__About this exercise__:
Search the material below for the string "list" and copy each line where it appears.
=== Section Start ===
Lemma energy_sum (arr : list Z) (start end_ : nat) :
  energy arr (start, end_) =
  (inject_Z (sum_bins arr start end_) / inject_Z (Z.of_nat end_ - Z.of_nat start))%Q.
Proof.
  unfold energy. rewrite energy_loop_sum by lia. reflexivity.
Qed.

Lemma bandEnergies_sums (arr : list Z) :
  bandEnergies arr =
  [ ("BASS"%string, (inject_Z (sum_bins arr 0 64) / 64)%Q);
    ("MID"%string, (inject_Z (sum_bins arr 65 256) / 191)%Q);
    ("HIGH"%string, (inject_Z (sum_bins arr 257 1024) / 767)%Q) ].
Proof.
  unfold bandEnergies, bands. cbn [map name range].
  rewrite !energy_sum. reflexivity.
Qed.

Lemma sum_bins_insert_below (arr : list Z) (start end_ k : nat) (v : Z) :
  (k < start)%nat -> sum_bins (<[k := v]> arr) start end_ = sum_bins arr start end_.
Proof. intros H. unfold sum_bins. rewrite drop_insert_lt by lia. reflexivity. Qed.

Lemma sum_bins_insert_above (arr : list Z) (start end_ k : nat) (v : Z) :
  (end_ <= k)%nat -> sum_bins (<[k := v]> arr) start end_ = sum_bins arr start end_.
Proof.
  intros H. unfold sum_bins.
  destruct (Nat.le_gt_cases start k) as [Hs | Hs].
  - rewrite drop_insert_ge by lia. rewrite take_insert_ge by lia. reflexivity.
  - rewrite drop_insert_lt by lia. reflexivity.
Qed.

(** Claim C10.  Each band's energy is the sum of the bins from its start
    up to, but excluding, its end, divided by (end - start): BASS sums
    bins 0..63 over 64, MID bins 65..255 over 191, HIGH bins 257..1023 over
    767.  Bins 64 and 256 contribute to no band: overwriting either one
    changes no band energy. *)
Theorem band_energy_skips_bins_64_256 (arr : list Z) (v : Z) :
  bandEnergies arr =
    [ ("BASS"%string, (inject_Z (sum_bins arr 0 64) / 64)%Q);
      ("MID"%string, (inject_Z (sum_bins arr 65 256) / 191)%Q);
      ("HIGH"%string, (inject_Z (sum_bins arr 257 1024) / 767)%Q) ] /\
  bandEnergies (<[64%nat := v]> arr) = bandEnergies arr /\
  bandEnergies (<[256%nat := v]> arr) = bandEnergies arr.
Proof.
  split; [apply bandEnergies_sums |].
  rewrite !bandEnergies_sums. split.
  - rewrite (sum_bins_insert_above arr 0 64 64) by lia.
    rewrite (sum_bins_insert_below arr 65 256 64) by lia.
    rewrite (sum_bins_insert_below arr 257 1024 64) by lia. reflexivity.
  - rewrite (sum_bins_insert_above arr 0 64 256) by lia.
    rewrite (sum_bins_insert_above arr 65 256 256) by lia.
    rewrite (sum_bins_insert_below arr 257 1024 256) by lia. reflexivity.
Qed.

Lemma sum_bins_zero (arr : list Z) (start end_ : nat) :
  Forall (fun x => x = 0) (drop start arr) -> sum_bins arr start end_ = 0.
Proof.
  intros H. unfold sum_bins.
  assert (Ht : Forall (fun x => x = 0) (take (end_ - start) (drop start arr)))
    by (apply Forall_take; exact H).
  induction Ht as [| x l -> _ IH]; cbn; [reflexivity | exact IH].
Qed.

Lemma take_add_app {A} (l : list A) (a b : nat) :
  take (a + b) l = take a l ++ take b (drop a l).
Proof.
  revert l. induction a as [| a IH]; intros l; [reflexivity |].
  destruct l as [| x l]; [rewrite drop_nil, !take_nil; reflexivity |].
  cbn [Nat.add]. rewrite !firstn_cons, skipn_cons, IH. reflexivity.
Qed.

Lemma foldr_add_app (l k : list Z) :
  foldr Z.add 0 (l ++ k) = foldr Z.add 0 l + foldr Z.add 0 k.
Proof. induction l as [| x l IH]; cbn; [reflexivity | rewrite IH; lia]. Qed.

Lemma sum_bins_split (arr : list Z) (start mid end_ : nat) :
  (start <= mid <= end_)%nat ->
  sum_bins arr start end_ = sum_bins arr start mid + sum_bins arr mid end_.
Proof.
  intros H. unfold sum_bins.
  replace (end_ - start)%nat with ((mid - start) + (end_ - mid))%nat by lia.
  rewrite take_add_app, foldr_add_app, drop_drop.
  replace (start + (mid - start))%nat with mid by lia. reflexivity.
Qed.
=== Section End ===
__Written reply__:
Lemma energy_sum (arr : list Z) (start end_ : nat) :
Lemma bandEnergies_sums (arr : list Z) :
Lemma sum_bins_insert_below (arr : list Z) (start end_ k : nat) (v : Z) :
Lemma sum_bins_insert_above (arr : list Z) (start end_ k : nat) (v : Z) :
Theorem band_energy_skips_bins_64_256 (arr : list Z) (v : Z) :
Lemma sum_bins_zero (arr : list Z) (start end_ : nat) :
Lemma take_add_app {A} (l : list A) (a b : nat) :
Lemma foldr_add_app (l k : list Z) :
Lemma sum_bins_split (arr : list Z) (start mid end_ : nat) :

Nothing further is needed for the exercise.